Amazon has covenanted more passenger airlines to fly packages in addition to other operators like Atlas Air and ATSG. Sun Country, a leisure-focused porter, began flying converted Boeing 737 freighters for Amazon in 2020, after travel collapsed in the Covid pandemic. In October, Amazon signaled that it reached an agreement with Hawaiian Airlines to fly leased Airbus A330 converted freighters, which determination be the largest aircraft in Amazon’s fleet and its first Airbus jets. The planes will help replace older jets in the assemblage’s fleet, Amazon said.
Air cargo rates have plunged from record highs hit during late 2021, when refuge snarls and a dearth of international flights pinched capacity and drove up prices. The rebound in air travel has added capacity to the store, while inflation has fueled shifts in consumer spending. FedEx last year said it would park some aircraft and lessen some of its flights as part of its plan to slash costs.

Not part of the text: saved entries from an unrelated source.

(** A proof that is not of six rounds for one commitment is refused. *)
Lemma verify_shape {FH : FastHash} {BN : BigNum} ex proof :
  exponents_ok ex -> List.length (bp_V proof) <> 1%nat \/ List.length (bp_L proof) <> 6%nat \/ List.length (bp_R proof) <> 6%nat ->
  bulletproof_VERIFY ex proof = Some (Returns false).
Proof.
  intros Hex H. unfold bulletproof_VERIFY. destruct (oreturns_some _ _ (init_exponents_spec ex Hex)) as (ex' & -> & _). rewrite obind_Returns.
  destruct (Nat.eqb_spec (List.length (bp_V proof)) 1) as [LV|]; cbn [negb]; [|reflexivity].
  destruct (Nat.eqb_spec (List.length (bp_L proof)) (List.length (bp_R proof))) as [LR|]; cbn [negb]; [|reflexivity].
  destruct (0 <? List.length (bp_L proof))%nat; cbn [negb]; [|reflexivity].
  destruct (Nat.eqb_spec (List.length (bp_L proof)) 6) as [LL|]; cbn [negb]; [lia | reflexivity].
Qed.

(** Keys that are all points, in the shape of a proof. *)
Lemma proof_points proof Qs :
  Forall on_curve Qs -> bp_V proof ++ [bp_A proof; bp_S proof; bp_T1 proof; bp_T2 proof] ++ bp_L proof ++ bp_R proof = map encode Qs ->
  List.length (bp_V proof) = 1%nat ->
  exists V A S T1 T2 Ls Rs, Forall on_curve [V; A; S; T1; T2] /\ Forall on_curve Ls /\ Forall on_curve Rs /\
    List.length Ls = List.length (bp_L proof) /\ List.length Rs = List.length (bp_R proof) /\
    proof = proof_of V A S T1 T2 Ls Rs (bp_taux proof) (bp_mu proof) (bp_a proof) (bp_b proof) (bp_t proof).
Proof.
  destruct proof as [Vk Ak Sk T1k T2k taux mu Lk Rk a b t]. cbn [bp_V bp_A bp_S bp_T1 bp_T2 bp_taux bp_mu bp_L bp_R bp_a bp_b bp_t].
  intros HQ E LV. destruct Vk as [|Vk [|? ?]]; try discriminate LV. cbn [app] in E.
  destruct Qs as [|V [|A [|S [|T1 [|T2 Qs]]]]]; try discriminate E. cbn [map] in E. injection E as -> -> -> -> -> E.
  rewrite !Forall_cons_iff in HQ. destruct HQ as (HV & HA & HS & H1 & H2 & HQ). symmetry in E. apply map_eq_app in E as (Ls & Rs & -> & <- & <-).
  apply Forall_app in HQ as [HL HR]. exists V, A, S, T1, T2, Ls, Rs. rewrite !length_map.
  split; [repeat (constructor; [assumption|]); constructor|]. repeat (split; [assumption || reflexivity|]). reflexivity.
Qed.

(** When the verifier throws. *)
Lemma verify_throws {FH : FastHash} {BN : BigNum} ex proof what :
  exponents_ok ex -> Forall scalar (bp_V proof ++ [bp_A proof; bp_S proof; bp_T1 proof; bp_T2 proof] ++ bp_L proof ++ bp_R proof) ->
  Forall scalar255 [bp_taux proof; bp_mu proof; bp_a proof; bp_b proof; bp_t proof] ->
  bulletproof_VERIFY ex proof = Some (Throws what) ->
  (exists k, In k (bp_V proof ++ [bp_A proof; bp_S proof; bp_T1 proof; bp_T2 proof] ++ bp_L proof ++ bp_R proof) /\ check_key k = Some false) \/
  (exists V A S T1 T2 Ls Rs, Forall on_curve [V; A; S; T1; T2] /\ Forall on_curve Ls /\ Forall on_curve Rs /\
     proof = proof_of V A S T1 T2 Ls Rs (bp_taux proof) (bp_mu proof) (bp_a proof) (bp_b proof) (bp_t proof) /\
     bp_zero V A S T1 T2 Ls Rs (bp_taux proof) (bp_mu proof) (bp_t proof)).
Proof.
  intros Hex Hs Hk E.
  destruct (points_cases _ Hs) as [(Qs & HQ & EQ) | (i & k & Ei & Nk)].
  2: { left. exists k. apply nth_error_In in Ei. split; [exact Ei|].
       destruct (point_cases k (proj1 (Forall_forall _ _) Hs k Ei)) as [(P & HP & EP) | [F _]]; [contradiction (Nk P HP EP) | unfold check_key; now rewrite F]. }
  right. destruct (Nat.eq_dec (List.length (bp_V proof)) 1) as [LV|N]; [|rewrite verify_shape in E by auto; discriminate E].
  destruct (Nat.eq_dec (List.length (bp_L proof)) 6) as [LL|N]; [|rewrite verify_shape in E by auto; discriminate E].
  destruct (Nat.eq_dec (List.length (bp_R proof)) 6) as [LR|N]; [|rewrite verify_shape in E by auto; discriminate E].
  destruct (proof_points proof Qs HQ EQ LV) as (V & A & S & T1 & T2 & Ls & Rs & HP & HL & HR & L1 & L2 & EP).
  exists V, A, S, T1, T2, Ls, Rs. repeat (split; [assumption|]). rewrite EP in E.
  rewrite !Forall_cons_iff in HP, Hk. destruct HP as (HV & HA & HS & HT1 & HT2 & _), Hk as (Htaux & Hmu & Ha & Hb & Ht & _).
  rewrite (verify_enc ex V A S T1 T2 Ls Rs) in E by (assumption || congruence). unfold bp_zero. apply some_inj in E. revert E.
  destruct (key_eqb _ _); [|discriminate].
  destruct (_ mod ell =? 0) eqn:Ey; cbn [orb]; [intros _; left; now apply Z.eqb_eq|].
  destruct (has_zero _) eqn:Ez; [intros _; right | discriminate].
  apply existsb_exists in Ez as (w & Hw & Zw). apply Exists_exists. exists w. split; [exact Hw | now apply Z.eqb_eq].
Qed.

(** C17: the bulletproof verifier: on a proof of keys of 32 bytes and scalars of 255 bits, from every
    state of the static arrays, [bulletproof_VERIFY] ends, with an answer or an exception. It
    answers true exactly when there are six rounds, all keys are points of the curve, the
    challenges are invertible, and the two equations of the paper hold: the commitment to the
    polynomial, and the inner product argument for the recursively folded generators. It answers
    false when there is not one commitment or not six rounds, and it throws only when a key is
    not a point, or when the challenge y or that of a round is zero. *)
Theorem bulletproof_ver_correct {FH : FastHash} {BN : BigNum} ex proof
  (keys := bp_V proof ++ [bp_A proof; bp_S proof; bp_T1 proof; bp_T2 proof] ++ bp_L proof ++ bp_R proof) :
  exponents_ok ex -> Forall scalar keys -> Forall scalar255 [bp_taux proof; bp_mu proof; bp_a proof; bp_b proof; bp_t proof] ->
  exists o, bulletproof_VERIFY ex proof = Some o /\
    (o = Returns true <-> exists V A S T1 T2 Ls Rs, Forall on_curve [V; A; S; T1; T2] /\ Forall on_curve Ls /\ Forall on_curve Rs /\
       List.length Ls = 6%nat /\ List.length Rs = 6%nat /\
       proof = proof_of V A S T1 T2 Ls Rs (bp_taux proof) (bp_mu proof) (bp_a proof) (bp_b proof) (bp_t proof) /\
       bp_valid V A S T1 T2 Ls Rs (bp_taux proof) (bp_mu proof) (bp_a proof) (bp_b proof) (bp_t proof)) /\
    (List.length (bp_V proof) <> 1%nat \/ List.length (bp_L proof) <> 6%nat \/ List.length (bp_R proof) <> 6%nat -> o = Returns false) /\
    (forall what, o = Throws what ->
       (exists k, In k keys /\ check_key k = Some false) \/
       (exists V A S T1 T2 Ls Rs, Forall on_curve [V; A; S; T1; T2] /\ Forall on_curve Ls /\ Forall on_curve Rs /\
          proof = proof_of V A S T1 T2 Ls Rs (bp_taux proof) (bp_mu proof) (bp_a proof) (bp_b proof) (bp_t proof) /\
          bp_zero V A S T1 T2 Ls Rs (bp_taux proof) (bp_mu proof) (bp_t proof))).
Proof.
  intros Hex Hs Hk. destruct (verify_ends ex proof Hex Hs Hk) as (o & E & Ho). exists o. split; [exact E|]. split; [|split].
  - destruct proof as [Vk Ak Sk T1k T2k taux mu Lk Rk a b t]. cbn [bp_taux bp_mu bp_a bp_b bp_t] in *. split.
    + intros ->. destruct (Ho eq_refl) as (V & A & S & T1 & T2 & Ls & Rs & HP & HL & HR & LL & LR & EP). exists V, A, S, T1, T2, Ls, Rs.
      repeat (split; [assumption|]). cbn [bp_taux bp_mu bp_a bp_b bp_t] in EP. rewrite EP in E. apply (verify_valid ex) in E; assumption.
    + intros (V & A & S & T1 & T2 & Ls & Rs & HP & HL & HR & LL & LR & EP & Hv). rewrite EP in E.
      apply (verify_valid ex V A S T1 T2 Ls Rs taux mu a b t Hex HP HL HR LL LR Hk) in Hv. congruence.
  - intros H. rewrite (verify_shape ex proof Hex H) in E. now apply some_inj in E.
  - intros what ->. exact (verify_throws ex proof what Hex Hs Hk E).
Qed.

(** *** Witness *)

Definition num_bytes (n : Z) : nat := if n =? 0 then O else Z.to_nat (Z.log2 n / 8 + 1).

Lemma num_bytes_least n k : 0 <= n < 256 ^ Z.of_nat k -> (num_bytes n <= k)%nat.
Proof.
  intros Hn. unfold num_bytes. destruct (Z.eqb_spec n 0) as [->|N]; [lia|]. change 256 with (2 ^ 8) in Hn. rewrite <- Z.pow_mul_r in Hn by lia.
  assert (Z.log2 n < 8 * Z.of_nat k) as L by (apply Z.log2_lt_pow2; lia). pose proof (Z.log2_nonneg n).
  pose proof (Z.div_lt_upper_bound (Z.log2 n) 8 (Z.of_nat k) ltac:(lia) L). pose proof (Z.div_pos (Z.log2 n) 8 ltac:(lia) ltac:(lia)). lia.
Qed.

Lemma num_bytes_enough n : 0 <= n -> n < 256 ^ Z.of_nat (num_bytes n).
Proof.
  intros Hn. unfold num_bytes. destruct (Z.eqb_spec n 0) as [->|N]; [reflexivity|]. change 256 with (2 ^ 8). rewrite <- Z.pow_mul_r by lia.
  apply Z.log2_lt_pow2; [lia|]. pose proof (Z.log2_nonneg n). pose proof (Z.div_pos (Z.log2 n) 8 ltac:(lia) ltac:(lia)).
  pose proof (Z.mod_pos_bound (Z.log2 n) 8 ltac:(lia)). pose proof (Z.div_mod (Z.log2 n) 8 ltac:(lia)). lia.
Qed.

Lemma bytes_of_number n :
  0 <= n -> bytes (rev (le_bytes (num_bytes n) n)) /\ List.length (rev (le_bytes (num_bytes n) n)) = num_bytes n /\
    le_val (rev (rev (le_bytes (num_bytes n) n))) = n.
Proof.
  intros Hn. split; [apply bytes_rev, bytes_le_bytes|]. split; [rewrite length_rev; apply length_le_bytes|].
  rewrite rev_involutive, le_val_le_bytes. apply Z.mod_small. split; [exact Hn | now apply num_bytes_enough].
Qed.

Lemma inverse_spec a n :
  0 <= a -> 1 < n -> match (if Z.gcd a n =? 1 then Some (Z.invmod a n) else None) with
    | Some i => 0 <= i < n /\ (a * i) mod n = 1 | None => Z.gcd a n <> 1 end.
Proof.
  intros _ Hn. destruct (Z.eqb_spec (Z.gcd a n) 1) as [E|N]; [|exact N]. split.
  - rewrite <- Z.mod_invmod. apply Z.mod_pos_bound. lia.
  - rewrite Z.mul_comm. apply Z.invmod_coprime; [lia | exact E].
Qed.

(** Numbers that behave as documented. *)
Definition reference_numbers : BigNum := {|
  BN_bin2bn := fun s => le_val (rev s);
  BN_bin2bn_spec := fun s _ => eq_refl;
  BN_mod_inverse := fun a n => if Z.gcd a n =? 1 then Some (Z.invmod a n) else None;
  BN_mod_inverse_spec := inverse_spec;
  BN_num_bytes := num_bytes;
  BN_num_bytes_spec := num_bytes_least;
  BN_bn2bin := fun n => rev (le_bytes (num_bytes n) n);
  BN_bn2bin_spec := bytes_of_number |}.

(** The static variables before the first call. *)
Definition unset_exponents : exponents := Exponents [] [] [] [] false.

Lemma unset_ok {FH : FastHash} : exponents_ok unset_exponents.
Proof. intros E. discriminate E. Qed.

Definition empty_proof (k : key) : Bulletproof := BulletProof [k] k k k k k k [k] [k] k k k.

Lemma Forall_repeat {A} (Q : A -> Prop) k n : Q k -> Forall Q (repeat k n).
Proof. intros Hk. apply Forall_forall. intros x Hx%repeat_spec. now subst x. Qed.

Lemma one_round : List.length (bp_L (empty_proof (enc_scalar 5))) <> 6%nat.
Proof. discriminate. Qed.

Lemma bulletproof_ver_correct_witness :
  exists o, @bulletproof_VERIFY keccak_fast_hash reference_numbers unset_exponents (empty_proof (enc_scalar 5)) = Some o /\ o = Returns false.
Proof.
  destruct (@bulletproof_ver_correct keccak_fast_hash reference_numbers unset_exponents (empty_proof (enc_scalar 5)) (@unset_ok keccak_fast_hash)
    (Forall_repeat scalar (enc_scalar 5) 7 (enc_scalar_scalar 5)) (Forall_repeat scalar255 (enc_scalar 5) 5 (reduced_255 _ (enc_scalar_reduced 5))))
    as (o & E & _ & F & _).
  exact (ex_intro _ o (conj E (F (or_intror (or_introl one_round))))).
Defined.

Amazon CEO Andy Jassy is in the midst of a broad overview of the fellowship’s expenses as the company reckons with an economic downturn and slowing growth in its core retail business. Amazon right off the bat scaled up its fulfillment and transportation network in recent years in response to a pandemic-driven surge in demand. It’s since closed, do away with neutralized or delayed several warehouses across the U.S.
The company has also faced growing pressure to address its workplace-safety record. Staff members criticized Amazon’s coronavirus response, arguing it wasn’t doing enough to protect them on the job, and the company has faced widespread probe over the injury rates in its warehouses.
In September, Amazon appointed Becky Gansert to oversee its workplace health and sanctuary unit after Heather MacDougall resigned from the company, CNBC previously reported.
Amazon has disputed look inti of unsafe working conditions. During MacDougall’s tenure, the company set ambitious goals to reduce injuries, including a chart to cut recordable incident rates, a federal government measurement covering injury and illness, by half by 2025.
Last year Amazon allotted to become “Earth’s Best Employer,” adding it to its list of corporate values, even as labor unrest intensified. The managing director tasked with overseeing that effort, Pam Greer, departed Amazon last April, according to Bloomberg.
Chastisement: Sarah Rhoads joined Amazon in 2011. An earlier version misstated the year.